My partner and I started this blog almost a year ago, when it looked like we’d be getting 11-month-old twins to foster and (we hoped) adopt. That fell through, and then six months later, we began fostering a 5-month-old baby. He ended up leaving us after a month, breaking our hearts. A few more months went by, and we were given a 21-month-old boy but again, he was moved to another foster home after only a week and a half. 24 hours after losing him, we opened our doors to a new child, a 20-month-old toddler. My partner Ted has blogged in some detail about all this in his blog tedpeterson.blogspot.com.

This brief history is to say that we have gone from having no children and no reason to blog about the feeding of them, to being busy with three different little boys at different times, and no time to blog. Now that we’re getting a handle on it, I wanted to revisit this blog and start contributing to it regularly.

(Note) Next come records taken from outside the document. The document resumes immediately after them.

(** What the reader returned is [msg], [None] standing for a transport that
    gives no message; [now] is the clock. The result, the peer and the node
    afterwards, and what was written. *)
Definition receive_and_process_message {E} (other : interleaving)
    (send : NetworkMessage → outcome E unit) (now : Duration)
    (msg : outcome E (option NetworkMessage)) (p : BitcoinPeer) (ns : Node)
    : outcome E unit * BitcoinPeer * Node * list NetworkMessage :=
  match msg with
  | Err e => (Err e, p, ns, [])
  | Panic | Ok None => (Panic, p, ns, [])
  | Ok (Some msg) =>
      let delivered := delivers_requested_block p.(state_machine) msg in
      match process_message other p.(state_machine) msg p.(dest_addr) ns with
      | Ok (sm, messages, ns) =>
          let requested := existsb is_request messages in
          let p := mk_peer p.(dest_addr) sm
                     (if delivered || requested then now else p.(last_progress)) in
          let '(sent, r) := send_all send messages in
          (r, p, ns, sent)
      | _ => (Panic, mk_peer p.(dest_addr) AwaitingHeaders p.(last_progress), ns, [])
      end
  end.
End Peer.

(** ** Locators *)

Section Locators.
Context `{KernelLaws}.

(** Heights from [h] strictly down to the genesis block. *)
Inductive descends : Z → list Z → Prop :=
| descends_genesis : descends 0 [0]
| descends_to h h' hs : 0 ≤ h' < h → descends h' hs → descends h (h :: hs).

(** [ls] are the hashes of [tip]'s ancestors at the heights [hs]. *)
Definition hashes_at (tip : Entry) (hs : list Z) (ls : list BlockHash) : Prop :=
  Forall2 (λ h l, ∃ a, ancestor tip h = Some a ∧ entry_hash a = l) hs ls.

(** The doubling phase, entered with [10 + k] locators and step [2 ^ k]: the
    31-bit height is used up after at most [32 - k] more. *)
Lemma locator_loop_doubling n tip cur k fuel len :
  k + Z.of_nat n = 31 → 0 ≤ k → 0 ≤ cur ≤ height tip → cur ≤ 2 ^ 31 - 2 ^ k →
  (n < fuel)%nat → (10 ≤ len)%nat → (len + S n < MAX_LOCATOR_HASHES)%nat →
  ∃ hs ls, locator_loop fuel tip cur (wrap_i 32 (2 ^ k)) len = Ok ls ∧
    hashes_at tip hs ls ∧ descends cur hs ∧ (length hs ≤ S n)%nat.
Proof.
  revert cur k fuel len. induction n as [|n IH]; intros cur k fuel len Hk Hk0 Hc Hb Hf Hl Hm;
    (destruct fuel as [|fuel]; [lia|]); cbn [locator_loop];
    destruct (ancestor_spec tip cur) as (a & Ha & Hh); try lia; rewrite Ha; simpl_outcome.
  - assert (k = 31) as -> by lia. assert (cur = 0) as -> by lia.
    rewrite decide_True by lia. exists [0], [entry_hash a].
    split_and!; [done| |constructor|done]. repeat constructor. eauto.
  - destruct (decide (cur = 0)) as [->|Hne].
    { rewrite decide_True by lia. exists [0], [entry_hash a].
      split_and!; [done| |constructor|simpl; lia]. repeat constructor. eauto. }
    rewrite decide_False by (intros [?|?]; [done|lia]). rewrite decide_True by lia.
    assert (2 ^ k ≤ 2 ^ 30) as Hle by (apply Z.pow_le_mono_r; lia).
    assert (0 < 2 ^ k) by (apply Z.pow_pos_nonneg; lia).
    assert (2 ^ (k + 1) = 2 * 2 ^ k) as Hs by (rewrite Z.pow_add_r; lia).
    rewrite (wrap_i_small 32 (2 ^ k)) by (unfold in_i; lia).
    rewrite (Z.mul_comm (2 ^ k)), <- Hs.
    destruct (IH (Z.max (cur - 2 ^ k) 0) (k + 1) fuel (S len)) as (hs & ls & -> & Hat & Hd & Hlen);
      try lia.
    exists (cur :: hs), (entry_hash a :: ls). split_and!; [done| | |simpl; lia].
    + constructor; [eauto|done].
    + econstructor; [|exact Hd]. lia.
Qed.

“Baby J,” as we call the 5-month-old in the public world of cyberspace, didn’t have a very demanding diet. We gave him formula and occasionally a bottle of water. “Baby A,” as we called the 21-month-old was a real gut-bucket. When we took him to the pediatrician, he was weighed in at the 75th percentile for his weight even though he was only in the 40th percentile for height. Not an obese child, yet, but certainly a little porker. He would eat everything we put in front of him, devouring broccoli, squash, tofu, everything that wasn’t moving.

“Baby M,” the 20-month-old in our care now, who we fully expect to adopt in 6 months time, is a normal toddler. He’s exactly in the 50th percentile for weight, and 50th for height, so the foster home that had him before didn’t overfeed him, which is good. And his appetite is hardy: he asks for food (“More! More!”) a lot in between meals. There is a lot he does eat, and a few things, mainly vegetables, that he tries and then spits up.

Our theory is that it’s a textural thing. I served him steamed squash in little cubes and he did the spit up thing. So I took it away, and came back it mashed up with carrots, and he tried it again and spit it up. So I took it away, and blended the carrots and squash in with yogurt. He scraped the bowl clean.

I love the fact that he always tries.

I don’t know what he was used to eating at the old foster home. “Baby A,” I know, was used to eating a lot of junk, as evidenced by his reaction in line at the candy shelves we passed in the grocery store and the fit he had when he didn’t get any of it. We haven’t had that same reaction from M. But we know one thing about toddlers: they are always unpredictable.

Figuring out what works and doesn’t work is the purpose of this blog. Input from parents who have faced the challenges of the dinner table, from menus to manners, would be greatly appreciated.